McDonald's Corp reported weaker-than expected sales at established restaurants, overshadowing a profit beat for the second quarter, and its shares dropped 2 percent.

McDonald's executives said the world's biggest hamburger chain continued to outpace the overall fast-food sector, which is struggling with long-term U.S. unemployment and economic weakness domestically and in Europe.

But investors had been hoping the company's earnings report would show more momentum from the restaurants sector, which is often an early indicator of renewed economic growth. The segment has shown signs of recovery.

There are pretty high expectations across the restaurant space. A penny (profit) beat is just not going to cut it, said RBC Capital Markets analyst Larry Miller.

McDonald's per-share net income for the second quarter grew 15 percent to $1.13, beating analysts' average forecast of $1.12 per share, according to Thomson Reuters I/B/E/S.

Global same-store sales rose 4.8 percent for the quarter and for June, with U.S. restaurants benefiting from new drinks like frappes and the Dollar Menu. Analysts were expecting increases of around 5 percent.

McDonald's said global same-store sales for July looked to be in line or higher than those reported for the second quarter.


Second-quarter revenue, which included sales from company-owned restaurants plus royalties from franchisees and other fees, rose 5 percent to $5.95 billion.

In June, sales at U.S. restaurants open at least 13 months rose 3.7 percent, compared with Wall Street's target for a 4.3 percent increase.

Same-store sales rose 4.7 percent in Europe and 6 percent in the Asia-Pacific, Middle East and Africa unit, versus analysts' calls for gains of 5.3 percent and 6.1 percent, respectively.

For the second quarter, same-store sales rose 3.7 percent in the United States, 5.2 percent in Europe and 4.6 percent in Asia-Pacific, Middle East and Africa.

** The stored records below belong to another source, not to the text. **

(* ===== verification/Types.v ===== *)
(** * Types: the helpers of core/types.h and core/esr.h

    Sign extension, rotations, the two 64x64 high multiplies (both the
    128-bit and the 32-bit-limb form), and the exception-syndrome words. *)

From S2P Require Import Prelude.

(** [sign_extend]: the low [bits] of [x] as a signed value, at 64 bits. *)
Definition sign_extend (x bits : Z) : Z :=
  if (bits =? 0) || (64 <=? bits) then x
  else let m := Z.shiftl 1 (bits - 1) in u64 (Z.lxor x m - m).

Definition ones (n : Z) : Z :=
  if 64 <=? n then not64 0 else u64 (Z.shiftl 1 n) - 1.

Definition ror32 (x n : Z) : Z :=
  let n := Z.land n 31 in
  if n =? 0 then x else Z.lor (Z.shiftr x n) (u32 (Z.shiftl x (32 - n))).
Definition ror64 (x n : Z) : Z :=
  let n := Z.land n 63 in
  if n =? 0 then x else Z.lor (Z.shiftr x n) (u64 (Z.shiftl x (64 - n))).

(** [umulh64], the build with [__int128]. *)
Definition umulh64 (a b : Z) : Z := u64 (Z.shiftr (a * b) 64).
(** [umulh64], the build without: 32-bit limbs. *)
Definition umulh64_limbs (a b : Z) : Z :=
  let al := u32 a in let ah := Z.shiftr a 32 in
  let bl := u32 b in let bh := Z.shiftr b 32 in
  let ll := u64 (al * bl) in let lh := u64 (al * bh) in
  let hl := u64 (ah * bl) in let hh := u64 (ah * bh) in
  let mid := u64 (lh + Z.shiftr ll 32) in
  let carry := if mid <? lh then Z.shiftl 1 32 else 0 in
  let mid' := u64 (mid + hl) in
  let carry' := if mid' <? hl then u64 (carry + Z.shiftl 1 32) else carry in
  u64 (u64 (hh + Z.shiftr mid' 32) + carry').

(** [smulh64] on [s64] arguments; the result is an [s64]. *)
Definition smulh64 (a b : Z) : Z := s64 (Z.shiftr (a * b) 64).
Definition smulh64_limbs (a b : Z) : Z :=
  let h := umulh64_limbs (u64 a) (u64 b) in
  let h := if a <? 0 then u64 (h - u64 b) else h in
  let h := if b <? 0 then u64 (h - u64 a) else h in
  s64 h.

(** ** esr.h *)
Definition EC_UNKNOWN : Z := 0x00.
Definition EC_SVC64 : Z := 0x15.
Definition EC_IABORT_LOWER : Z := 0x20.
Definition EC_IABORT_SAME : Z := 0x21.
Definition EC_PC_ALIGN : Z := 0x22.
Definition EC_DABORT_LOWER : Z := 0x24.
Definition EC_DABORT_SAME : Z := 0x25.
Definition EC_SP_ALIGN : Z := 0x26.
Definition EC_MOP : Z := 0x27.
Definition EC_BRK64 : Z := 0x3C.
Definition FSC_TRANS_L3 : Z := 0x07.
Definition FSC_PERM_L0 : Z := 0x0C.
Definition FSC_PERM_L3 : Z := 0x0F.
Definition FSC_EXTERNAL : Z := 0x10.
Definition FSC_ALIGN : Z := 0x21.

Definition esr_make (ec iss : Z) : Z :=
  Z.lor (Z.lor (u64 (Z.shiftl (Z.land ec 0x3f) 26)) (Z.shiftl 1 25))
        (Z.land iss 0x1ffffff).

Definition iss_dabort (write : bool) (dfsc : Z) : Z :=
  let iss := Z.land dfsc 0x3f in
  if write then Z.lor iss (Z.shiftl 1 6) else iss.

(** ** Lemmas *)

Lemma shiftl_1_pow n : 0 <= n -> Z.shiftl 1 n = 2 ^ n.
Proof. intros. rewrite Z.shiftl_mul_pow2 by lia. lia. Qed.

Lemma signed_range w z : 0 < w -> - 2 ^ (w - 1) <= signed w z < 2 ^ (w - 1).
Proof.
  intros. unfold signed. assert (2 ^ w = 2 * 2 ^ (w - 1)) as E.
  { rewrite <- Z.pow_succ_r by lia. f_equal. lia. }
  pose proof (Z.mod_pos_bound z (2 ^ w)).
  assert (0 < 2 ^ (w - 1)) by (apply Z.pow_pos_nonneg; lia).
  case_match; lia.
Qed.
Lemma signed_mod w z : 0 < w -> signed w z mod 2 ^ w = z mod 2 ^ w.
Proof.
  intros. unfold signed. assert (0 < 2 ^ w) by (apply Z.pow_pos_nonneg; lia).
  case_match; [by rewrite Z.mod_mod by lia|].
  replace (z mod 2 ^ w - 2 ^ w) with (z mod 2 ^ w + (-1) * 2 ^ w) by lia.
  by rewrite Z.mod_add, Z.mod_mod by lia.
Qed.
Lemma signed_cong w z z' : z mod 2 ^ w = z' mod 2 ^ w -> signed w z = signed w z'.
Proof. unfold signed. by intros ->. Qed.
Lemma signed_small w z : 0 < w -> - 2 ^ (w - 1) <= z < 2 ^ (w - 1) -> signed w z = z.
Proof.
  intros. unfold signed. assert (2 ^ w = 2 * 2 ^ (w - 1)) as E.
  { rewrite <- Z.pow_succ_r by lia. f_equal. lia. }
  destruct (Z.lt_ge_cases z 0).
  - replace (z mod 2 ^ w) with (z + 2 ^ w); [case_match; lia|].
    apply Z.mod_unique with (-1); lia.
  - rewrite Z.mod_small by lia. case_match; lia.
Qed.

Lemma ones_ones n : 0 <= n <= 64 -> ones n = Z.ones n.
Proof.
  intros. unfold ones. rewrite Z.ones_equiv. case_match.
  - assert (n = 64) as -> by lia. reflexivity.
  - rewrite shiftl_1_pow by lia. unfold u64. rewrite Z.mod_small; [lia|].
    split; [apply Z.pow_nonneg; lia|]. apply Z.pow_lt_mono_r; lia.
Qed.
Lemma fits_ones n : 0 <= n <= 64 -> fits 64 (ones n).
Proof.
  intros. rewrite ones_ones by lia. unfold fits. rewrite Z.ones_equiv.
  pose proof (Z.pow_pos_nonneg 2 n). pose proof (Z.pow_le_mono_r 2 n 64). lia.
Qed.

(** [sign_extend] computes the signed reading of the field. *)
Lemma sign_extend_signed x bits :
  0 < bits < 64 -> fits bits x -> sign_extend x bits = u64 (signed bits x).
Proof.
  intros Hb Hx. unfold sign_extend. rewrite (proj2 (orb_false_iff _ _)) by lia.
  rewrite shiftl_1_pow by lia. set (m := 2 ^ (bits - 1)).
  assert (2 ^ bits = 2 * m) as Ep.
  { unfold m. rewrite <- Z.pow_succ_r by lia. f_equal. lia. }
  assert (Hm : 0 < m) by (apply Z.pow_pos_nonneg; lia).
  unfold fits in Hx. unfold signed. rewrite Z.mod_small by lia. fold m. f_equal.
  assert (Hbit : forall i, 0 <= i -> Z.testbit m i = (i =? bits - 1)).
  { intros i Hi. unfold m. rewrite Z.pow2_bits_eqb by lia. apply Z.eqb_sym. }
  case_match.
  - (* the sign bit is clear: xor adds it *)
    rewrite <- Z.add_nocarry_lxor; [lia|]. apply Z.bits_inj'. intros i Hi.
    rewrite Z.land_spec, Hbit, Z.bits_0 by done.
    destruct (Z.eqb_spec i (bits - 1)) as [->|]; [|by rewrite andb_false_r].
    rewrite (fits_testbit (bits - 1)); [done|unfold fits; fold m; lia|lia].
  - (* the sign bit is set: xor removes it *)
    assert (Z.lxor x m = x - m) as ->; [|lia].
    replace x with (m + (x - m)) at 1 by lia.
    rewrite (Z.add_nocarry_lxor m (x - m)).
    + rewrite (Z.lxor_comm m), Z.lxor_assoc, Z.lxor_nilpotent. apply Z.lxor_0_r.
    + apply Z.bits_inj'. intros i Hi. rewrite Z.land_spec, Hbit, Z.bits_0 by done.
      destruct (Z.eqb_spec i (bits - 1)) as [->|]; [|done].
      rewrite (fits_testbit (bits - 1)); [done|unfold fits; fold m; lia|lia].
Qed.
Lemma fits_sign_extend x bits : 0 < bits <= 64 -> fits bits x -> fits 64 (sign_extend x bits).
Proof.
  intros Hb Hx. unfold sign_extend. case_match; [|apply fits_u64].
  assert (bits = 64) as <- by lia. done.
Qed.

Lemma ror64_bits x n i : fits 64 x -> 0 <= n -> 0 <= i < 64 ->
  Z.testbit (ror64 x n) i = Z.testbit x ((i + n) mod 64).
Proof.
  intros Hx Hn Hi. unfold ror64.
  change 63 with (Z.ones 6). rewrite Z.land_ones by lia. change (2 ^ 6) with 64.
  pose proof (Z.mod_pos_bound n 64). set (r := n mod 64) in *.
  assert ((i + n) mod 64 = (i + r) mod 64) as ->.
  { unfold r. by rewrite Z.add_mod_idemp_r by lia. }
  destruct (Z.eqb_spec r 0) as [->|].
  - rewrite Z.add_0_r, Z.mod_small by lia. done.
  - unfold u64. rewrite Z.lor_spec, Z.shiftr_spec by lia.
    rewrite Z.mod_pow2_bits_low, Z.shiftl_spec by lia.
    destruct (Z.lt_ge_cases (i + r) 64).
    + rewrite (Z.testbit_neg_r _ (i - _)), orb_false_r by lia. by rewrite Z.mod_small by lia.
    + rewrite (fits_testbit 64 x (i + r)) by (done || lia). rewrite orb_false_l. f_equal.
      replace (i + r) with (i - (64 - r) + 1 * 64) by lia. rewrite Z.mod_add by lia.
      by rewrite Z.mod_small by lia.
Qed.
Lemma fits_ror64 x n : fits 64 x -> fits 64 (ror64 x n).
Proof.
  intros. unfold ror64. case_match; [done|]. apply fits_lor; [lia| |auto with word].
  apply fits_shiftr; [lia| |done]. apply Z.land_nonneg. lia.
Qed.
Lemma fits_ror32 x n : fits 32 x -> fits 32 (ror32 x n).
Proof.
  intros. unfold ror32. case_match; [done|]. apply fits_lor; [lia| |auto with word].
  apply fits_shiftr; [lia| |done]. apply Z.land_nonneg. lia.
Qed.

(** The limb multiply computes the 128-bit product's high half. *)
Lemma umulh64_limbs_correct a b :
  fits 64 a -> fits 64 b -> umulh64_limbs a b = umulh64 a b.
Proof.
  unfold fits. intros Ha Hb. unfold umulh64_limbs, umulh64.
  rewrite !Z.shiftr_div_pow2 by lia. rewrite shiftl_1_pow by lia.
  unfold u32. change (2 ^ 64) with (2 ^ 32 * 2 ^ 32) in Ha, Hb.
  pose proof (Z.div_mod a (2 ^ 32)) as Ea. pose proof (Z.div_mod b (2 ^ 32)) as Eb.
  pose proof (Z.mod_pos_bound a (2 ^ 32)). pose proof (Z.mod_pos_bound b (2 ^ 32)).
  assert (0 <= a / 2 ^ 32 < 2 ^ 32)
    by (split; [apply Z.div_pos|apply Z.div_lt_upper_bound]; lia).
  assert (0 <= b / 2 ^ 32 < 2 ^ 32)
    by (split; [apply Z.div_pos|apply Z.div_lt_upper_bound]; lia).
  set (al := a mod 2 ^ 32) in *. set (ah := a / 2 ^ 32) in *.
  set (bl := b mod 2 ^ 32) in *. set (bh := b / 2 ^ 32) in *.
  assert (0 <= al * bl <= (2 ^ 32 - 1) * (2 ^ 32 - 1)) by nia.
  assert (0 <= al * bh <= (2 ^ 32 - 1) * (2 ^ 32 - 1)) by nia.
  assert (0 <= ah * bl <= (2 ^ 32 - 1) * (2 ^ 32 - 1)) by nia.
  assert (0 <= ah * bh <= (2 ^ 32 - 1) * (2 ^ 32 - 1)) by nia.
  assert (a * b = ah * bh * 2 ^ 64 + (al * bh + ah * bl) * 2 ^ 32 + al * bl) as -> by nia.
  generalize dependent (al * bl). generalize dependent (al * bh).
  generalize dependent (ah * bl). generalize dependent (ah * bh).
  clear. intros hh Hhh hl Hhl lh Hlh ll Hll.
  rewrite (u64_small ll), (u64_small lh), (u64_small hl), (u64_small hh)
    by (unfold fits; lia).
  assert (0 <= ll / 2 ^ 32 < 2 ^ 32)
    by (split; [apply Z.div_pos|apply Z.div_lt_upper_bound]; lia).
  rewrite (u64_small (lh + _)) by (unfold fits; lia).
  replace (lh + ll / 2 ^ 32 <? lh) with false by lia.
  unfold u64. Z.to_euclidean_division_equations. case_match; lia.
Qed.

Lemma smulh64_limbs_correct a b :
  - 2 ^ 63 <= a < 2 ^ 63 -> - 2 ^ 63 <= b < 2 ^ 63 ->
  smulh64_limbs a b = smulh64 a b.
Proof.
  intros Ha Hb. unfold smulh64_limbs, smulh64.
  rewrite umulh64_limbs_correct by apply fits_u64. unfold umulh64.
  rewrite !Z.shiftr_div_pow2 by lia. unfold s64. apply signed_cong.
  assert (Eu : forall z, - 2 ^ 63 <= z < 2 ^ 63 -> u64 z = if z <? 0 then z + 2 ^ 64 else z)
    by (intros; unfold u64; case_match; Z.to_euclidean_division_equations; lia).
  rewrite (Eu a), (Eu b) by done.
  assert (Hk : forall p k, (p + k * 2 ^ 64) / 2 ^ 64 = p / 2 ^ 64 + k)
    by (intros; apply Z.div_add; lia).
  set (q := a * b / 2 ^ 64).
  destruct (Z.ltb_spec a 0), (Z.ltb_spec b 0).
  - replace ((a + 2 ^ 64) * (b + 2 ^ 64)) with (a * b + (a + b + 2 ^ 64) * 2 ^ 64) by lia.
    rewrite Hk. fold q. unfold u64. Z.to_euclidean_division_equations. lia.
  - replace ((a + 2 ^ 64) * b) with (a * b + b * 2 ^ 64) by lia.
    rewrite Hk. fold q. unfold u64. Z.to_euclidean_division_equations. lia.
  - replace (a * (b + 2 ^ 64)) with (a * b + a * 2 ^ 64) by lia.
    rewrite Hk. fold q. unfold u64. Z.to_euclidean_division_equations. lia.
  - fold q. unfold u64. Z.to_euclidean_division_equations. lia.
Qed.

(** Clearing a mask's bits of a word. *)
Lemma land_not64 x m : fits 64 x -> Z.land x (not64 m) = Z.ldiff x m.
Proof.
  intros Hx. apply Z.bits_inj'. intros i Hi. rewrite Z.land_spec, Z.ldiff_spec.
  unfold not64, u64. destruct (Z.lt_ge_cases i 64).
  - by rewrite Z.mod_pow2_bits_low, Z.lnot_spec by lia.
  - by rewrite (fits_testbit 64 x i) by (done || lia).
Qed.
Lemma land_not64_ones x n : fits 64 x -> 0 <= n -> Z.land x (not64 (Z.ones n)) = x - x mod 2 ^ n.
Proof.
  intros Hx Hn. rewrite land_not64, Z.ldiff_ones_r by done.
  rewrite Z.shiftl_mul_pow2, Z.shiftr_div_pow2 by lia. pose proof (Z.div_mod x (2 ^ n)).
  assert (0 < 2 ^ n) by (apply Z.pow_pos_nonneg; lia). lia.
Qed.
Lemma fits_land_not64 x m : fits 64 x -> fits 64 (Z.land x (not64 m)).
Proof. intros. apply fits_land; [lia|done|apply fits_not64]. Qed.

(** The error numbers the modelled code returns, negated. *)
Definition EFAULT : Z := 14.
Definition EACCES : Z := 13.
Definition ENOMEM : Z := 12.
Definition EINVAL : Z := 22.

McDonald's said currency fluctuations had no impact on its quarterly earnings.

The company has been stealing market share from rivals like KFC owner Yum Brands Inc , which recently reported flat sales at U.S. restaurants open at least a year.

McDonald's lately has received a big boost from its roll-out of espresso-based coffee and other high-margin drinks like frappes. That business is exceeding the company's goal of adding $125,000 of incremental sales per unit, Chief Operating Officer Don Thompson said in a conference call with analysts.

New fruit smoothies, rolled out earlier this month, are blowing away the company's high-end projections, Thompson said.

The company's beverage expansion was seen as a direct attack on the core business of coffee shop chain Starbucks Corp , but so far the two companies appear to be appealing to different diners.

Earlier this week, Starbucks said sales at restaurants open at least 13 months jumped 9 percent in the June quarter, driven by a 6 percent increase in traffic and a 3 percent rise in spending per visit.

Starbucks introduced however-you-want-it Frappuccinos in the United States and Canada in May, a move that contributed 2 percentage points to U.S. same-store sales as McDonald's was promoting its competing frappes.

McDonald's brought out a morning Dollar Menu nationwide in January. Its breakfast business accounts for about 25 percent of U.S. sales, and its $1 U.S. breakfast menu caused a slight depression in average spending per diner during the quarter. Nevertheless, executives said the related boost in traffic was a trade-off they could live with since it helped fuel the rise in same-store sales.

McDonald's Chief Executive Jim Skinner usually leads the analyst call but did not participate on Friday.

McDonald's shares were down 2 percent, or $1.42, at $69.98 in afternoon trading on the New York Stock Exchange.